Nathan Rabin of The A.V. Club gave the episode a "B" grade and wrote, "The two halves of tonight's Louie aren't as well-united as last week's little duo, but by the end of the hour, there's a strong sense of history running through the series, as well as a sense that even when people try to do nice things, they're mostly just thinking about themselves."

Alan Sepinwall of HitFix wrote, "There are times when we get a two-story Louie episode – though tonight's came close to being a three-story outing – where Louis C.K. has clearly just put these parts together because they combined to fit the timeslot. 'Ikea/Piano Lesson' was one of those outings, though, where I have to wonder if he either always intended for the pieces to go together, or if he at least recognized once they were done how well they fit thematically as well as time-wise." Zach Dionne of Vulture wrote, "Last week's Louie was season three's first foray into independent, only thematically related story lines. There were laughs, and there was Robin Williams, but the episode left something to be desired. Had Louie funneled all its greatness toward longer stories and lost its keen touch for the dual-vignette episode? Absolutely not, because 'Ikea/Piano Lesson' is a flawless, instant classic."

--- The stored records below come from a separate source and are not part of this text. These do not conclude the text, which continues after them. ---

Lemma runs_sweep : runs_at errs no_work (sweep_counted checkpoint alloc slices probes limit discovery) (λ r w,
  let '(cols, hits, ids, peak) := r in sweep_input slices probes ∧ found slices probes cols hits ids ∧
    swept_within (length slices) (length probes) limit discovery cols hits peak w).
Proof.
  unfold sweep_counted. destruct (Z.ltb_spec u32_max (Z.of_nat (length slices))) as [Hbig|Hlen].
  { intros mt Hm _ (Hl & _). lia. }
  eapply runs_at_bind; [apply runs_at_runs, (runs_check_slices checkpoint limit discovery _ slices None 0)|].
  { constructor. }
  { intros Hn (_ & Hok & Hs & _). apply Hn. split; [done|]. by apply StronglySorted_Sorted. }
  cbn beta. cbn [option_list app]. intros columns w1 (Hok & Hsorted & Hcols & ->). apply Sorted_StronglySorted in Hsorted; [|apply _].
  eapply runs_at_bind; [apply runs_at_runs, (runs_check_probes checkpoint limit discovery _ (length slices) probes)|].
  { by intros Hn (_ & _ & _ & Hp). }
  cbn beta. intros _ w2 (Hpok & ->). assert (Hin : sweep_input slices probes) by done.
  eapply runs_at_authority; [apply phase1_yields|]. intros p1 ->. eapply runs_at_authority; [apply admit_yields|]. intros [] _.
  do 4 (eapply runs_at_authority; [apply reserve_yields|]; intros [] _).
  eapply runs_at_bind; [apply runs_at_runs, (runs_group checkpoint limit discovery _ slices [] [] [] grouped_nil)|].
  { by apply StronglySorted_Sorted. }
  cbn beta. intros [cc cols] w3 (G & Hcl & ->). cbn [fst snd app] in G, Hcl. cbn in Hcl. rewrite Nat.add_0_l in Hcols.
  eapply runs_at_bind; [apply runs_at_runs, (runs_start_keys checkpoint limit discovery _ probes 0 [] [])|].
  cbn beta. intros [starts temp] w4 (Hstarts & Htemp & ->). cbn [fst snd app length] in Hstarts, Htemp.
  change (starts = imap start_key probes) in Hstarts. subst starts.
  destruct (starts_ok slices probes (proj2 Htyped) Hpok) as (Ho & Hk & Hu). rewrite sort_by_key_perm in Hu.
  eapply runs_at_bind; [apply runs_at_runs, runs_sort; [apply _|done|by rewrite Htemp, length_imap]|]. cbn beta. intros starts w5 [-> ->].
  eapply runs_at_bind; [apply (runs_size_merge checkpoint limit discovery); [apply G|done|done|lia|lia|done|by intros l _]|].
  cbn beta. intros pairs w6 (-> & Hfit & n & Hn & ->). rewrite Nat.add_0_l in *. apply runs_at_runs.
  eapply runs_weaken; [apply runs_second; [done|done|done|by rewrite Hcols, Hcl]|]. cbn beta.
  intros [[[cols' hits] ids] peak] w (-> & F & Hd & Hp & Hl & k & Hk' & ->). split; [done|]. split; [done|]. split; [by rewrite Hd|lia|done|].
  rewrite !swept_add. exists (n + k). rewrite (grouped_length _ _ _ G) in Hn. split; [lia|].
  rewrite (Permutation_length (sort_by_key_perm _)), length_imap. 
  pose proof (Permutation_length (sort_by_key_perm (imap start_key probes))) as Hpl. rewrite length_imap in Hpl.
  f_equal; lia.
Qed.

Lemma sweep_result s :
  match sweep_controlled checkpoint alloc slices probes limit discovery s with
  | Ok (sw, _) => sweep_input slices probes ∧ found slices probes (columns sw) (hits sw) (ArcSweep.probes sw) ∧
      swept_within (length slices) (length probes) limit discovery (columns sw) (hits sw) (sweep_peak sw) (ArcSweep.sweep_work sw)
  | Err e => errs e
  | Panic => False
  end.
Proof.
  unfold sweep_controlled. pose proof (flush_charges checkpoint {| total := 0; pending := 0; state := s |}) as Hnew.
  specialize (Hnew ltac:(simpl; lia)). unfold new. destruct (flush _ _) as [ctl|x|]; [|done|done].
  destruct Hnew as [Hctl _]. cbn [map_err mbind result_bind].
  pose proof (runs_sweep {| work := no_work; control := ctl |} Hctl eq_refl) as Hrun.
  destruct (sweep_counted _ _ _ _ _ _ _) as [[mt [[[cols hs] ids] peak]]|e|]; cbn [mbind result_bind]; [|done|done].
  destruct Hrun as (_ & _ & w & Hw & Hq). cbn [work] in Hw. rewrite no_work_add in Hw. by rewrite Hw.
Qed.

(** C28: the sweep never panics.  When it succeeds, the input was well formed, the columns are
    those of the pieces, the hits of each probe are exactly the pieces its image meets in each
    column, so that a piece is hit by a reader exactly when it reads it, and the discovery
    limit, the memory and the counted work, linear in the input and the pairs of a probe and a
    column, are as stated.  Otherwise the input was not well formed, or the caller, the
    allocator or a limit stopped it. *)
Theorem sweep_exact s :
  match sweep_controlled checkpoint alloc slices probes limit discovery s with
  | Ok (sw, _) => sweep_input slices probes ∧ found slices probes (columns sw) (hits sw) (ArcSweep.probes sw) ∧
      (∀ u w, u < length slices → covers (hits sw) u w ↔ reads slices probes u w) ∧
      swept_within (length slices) (length probes) limit discovery (columns sw) (hits sw) (sweep_peak sw) (ArcSweep.sweep_work sw)
  | Err e => sweep_errs checkpoint limit discovery (¬ sweep_input slices probes) e
  | Panic => False
  end.
Proof.
  pose proof (sweep_result s) as H. destruct (sweep_controlled _ _ _ _ _ _ _) as [[sw s']|e|]; [|done..].
  destruct H as (Hin & F & W). split; [done|]. split; [done|]. split; [|done]. intros u w Hu. by eapply found_covers.
Qed.

End stage.

Lemma small_typed : typed small_slices small_probes.
Proof. by repeat first [split | constructor]. Qed.

Lemma sweep_exact_witness : typed small_slices small_probes ∧
  ∃ sw s, sweep_controlled never (λ _ _, true) small_slices small_probes None None () = Ok (sw, s) ∧
    found small_slices small_probes (columns sw) (hits sw) (ArcSweep.probes sw).
Proof.
  split; [apply small_typed|]. pose proof (sweep_exact never (λ _ _, true) small_slices small_probes None None small_typed ()) as H.
  destruct (sweep_controlled never (λ _ _, true) small_slices small_probes None None ()) as [[sw s]|e|] eqn:E; [|vm_compute in E; discriminate..].
  exists sw, s. split; [reflexivity|]. apply H.
Defined.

Paste gave the episode an 8.7 out of 10 and wrote, "The show's two halves have little to do with each other, thematically or otherwise, and they don't particularly complement each other. However, the second half was so strong it still made 'Ikea/Piano' a must-see episode, one that once again takes the show in an unexpected direction." Neal Lynch of TV Fanatic gave the episode a 3 star out of 5 rating and wrote, "In some ways, 'Ikea; Piano Lesson' had that feel to it. But Louies better than that, so he gives it his own twist. The theme is the past. More specifically, learning your lesson from the past. Louie's been through heartbreaks and setbacks, downfalls and falling outs. Yet this episode shows that he hasn't learned a goddam thing."